▶ **ACTIVITY**
When you reach the line containing "(∀ ty, active_allocs_" in the data below, begin returning lines exactly as written, and stop once the line containing "rewrite ?Hty3, ?Hby3; [..|apply Harena];" has been returned.

[Records excerpted from a collection]
# # # # # # #
Lemma placed_transport s s' t :
  (∀ x, type_of s' x = type_of s x) → (∀ x, bytes_of s' x = bytes_of s x) →
  allocs_ s' = allocs_ s → alloc_node_ s' = alloc_node_ s → dealloc_node_ s' = dealloc_node_ s →
  (∀ ty, active_allocs_ (arena_for s' ty) = active_allocs_ (arena_for s ty)) →
  placed s t → placed s' t.
Proof.
  intros Hty Hby Hal Han Hdn Har []. unfold alloc_of, alloc, dealloc in *.
  split; unfold alloc_of, alloc, dealloc; rewrite ?Hty, ?Hby, ?Hal, ?Han, ?Hdn, ?Har; done.
Qed.

(** From the commit on: the tensors can be resolved. *)
Lemma committed_resolvable s1 ta s2 s3 :
  calculated s1 ta s2 → committed s2 s3 → length (tensors s1) = nt →
  owner_map nt (actual_tensor_id_ s1) →
  (∀ x, type_of s3 x = type_of s1 x) ∧ (∀ x, bytes_of s3 x = bytes_of s1 x) ∧
  (∀ x, placed s2 x → placed s3 x) ∧ (∀ ty, arena_wf (arena_for s3 ty)) ∧ resolvable s3.
Proof.
  intros [Hai Hz Hact Hsh Hpl] [Hmem Ht3 Ha3 Han3 Hdn3 Hm3 Harena] Hlen Hown.
  assert (∀ x, type_of s3 x = type_of s1 x) as Hty3.
  { intros x. unfold type_of. by rewrite Ht3, (ai_tensors _ _ _ Hai). }
  assert (∀ x, bytes_of s3 x = bytes_of s1 x) as Hby3.
  { intros x. unfold bytes_of. by rewrite Ht3, (ai_tensors _ _ _ Hai). }
  assert (∀ x, placed s2 x → placed s3 x) as Hpl3.
  { intros x. apply placed_transport; try done; intros y; rewrite ?Hty3, ?Hby3; [..|apply Harena];
      unfold type_of, bytes_of; by rewrite (ai_tensors _ _ _ Hai). }
  assert (∀ ty, arena_wf (arena_for s3 ty)) as Hwf3.
  { intros ty. destruct (Harena ty) as (_ & Hac & Hmk & _).
    assert (arena_wf (arena_for s2 ty)) as [[W1 W2 W3] W4 W5] by (unfold arena_for; case_decide; apply Hai).
    split; [split|..]; by rewrite ?Hac, ?Hmk. }
  split_and!; try done. split; try done.
  - by rewrite Ht3, (ai_tensors _ _ _ Hai).
  - by rewrite Ha3, (ai_length _ _ _ Hai).
  - rewrite Hm3. intros o r Hr. destruct (Hown _ _ (Hact _ _ Hr)) as [Hno ?]. split; [|done].
    destruct (actual_tensor_id_ s2 !! r) eqn:He; [|done]. apply Hact in He. congruence.
  - intros ty. apply Harena.
  - intros t. unfold alloc_of at 1. rewrite Ha3. destruct (ai_placed _ _ _ Hai t); [by left|right; auto].
  - intros t Hp. pose proof (pd_active _ _ Hp) as Hin. destruct (Hwf3 (type_of s3 t)) as [[_ W2 _] W4 _].
    rewrite Forall_forall in W2, W4. specialize (W2 _ Hin). specialize (W4 _ Hin). simpl in W4.
    destruct (Harena (type_of s3 t)) as (_ & _ & Hmk & _ & Hfit). split; [done|lia].
Qed.

(** Resolving changes no owner and no place. *)
Lemma resolved_places s3 s : data_only s3 s →
  (∀ x, placed s3 x ↔ placed s x) ∧ (∀ t, owner_of s t = owner_of s3 t) ∧
  (∀ ty, arena_for s ty = arena_for s3 ty).
Proof.
  intros Hd. pose proof (do_type _ _ Hd) as Hty. pose proof (do_bytes _ _ Hd) as Hby.
  assert (∀ ty, arena_for s ty = arena_for s3 ty) as Harf.
  { intros ty. by apply (data_only_field (λ s, arena_for s ty)). }
  assert (allocs_ s = allocs_ s3 ∧ alloc_node_ s = alloc_node_ s3 ∧ dealloc_node_ s = dealloc_node_ s3 ∧
    actual_tensor_id_ s = actual_tensor_id_ s3) as (E1 & E2 & E3 & E4).
  { split_and!; by apply (data_only_field _ _ _ Hd). }
  split_and!; [| |done].
  - intros x. split; apply placed_transport; intros; rewrite ?Hty, ?Hby, ?Harf; done.
  - intros t. unfold owner_of. rewrite E4. unfold AreTensorsAllocatedInSameArena.
    pose proof (Hty (FindSharedTensor (actual_tensor_id_ s3) t)) as T1. pose proof (Hty t) as T2.
    unfold type_of in T1, T2. by rewrite T1, T2.
Qed.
# # # # # # #
▶ **EXERCISE RESPONSE**
  (∀ ty, active_allocs_ (arena_for s' ty) = active_allocs_ (arena_for s ty)) →
  placed s t → placed s' t.
Proof.
  intros Hty Hby Hal Han Hdn Har []. unfold alloc_of, alloc, dealloc in *.
  split; unfold alloc_of, alloc, dealloc; rewrite ?Hty, ?Hby, ?Hal, ?Han, ?Hdn, ?Har; done.
Qed.

(** From the commit on: the tensors can be resolved. *)
Lemma committed_resolvable s1 ta s2 s3 :
  calculated s1 ta s2 → committed s2 s3 → length (tensors s1) = nt →
  owner_map nt (actual_tensor_id_ s1) →
  (∀ x, type_of s3 x = type_of s1 x) ∧ (∀ x, bytes_of s3 x = bytes_of s1 x) ∧
  (∀ x, placed s2 x → placed s3 x) ∧ (∀ ty, arena_wf (arena_for s3 ty)) ∧ resolvable s3.
Proof.
  intros [Hai Hz Hact Hsh Hpl] [Hmem Ht3 Ha3 Han3 Hdn3 Hm3 Harena] Hlen Hown.
  assert (∀ x, type_of s3 x = type_of s1 x) as Hty3.
  { intros x. unfold type_of. by rewrite Ht3, (ai_tensors _ _ _ Hai). }
  assert (∀ x, bytes_of s3 x = bytes_of s1 x) as Hby3.
  { intros x. unfold bytes_of. by rewrite Ht3, (ai_tensors _ _ _ Hai). }
  assert (∀ x, placed s2 x → placed s3 x) as Hpl3.
  { intros x. apply placed_transport; try done; intros y; rewrite ?Hty3, ?Hby3; [..|apply Harena];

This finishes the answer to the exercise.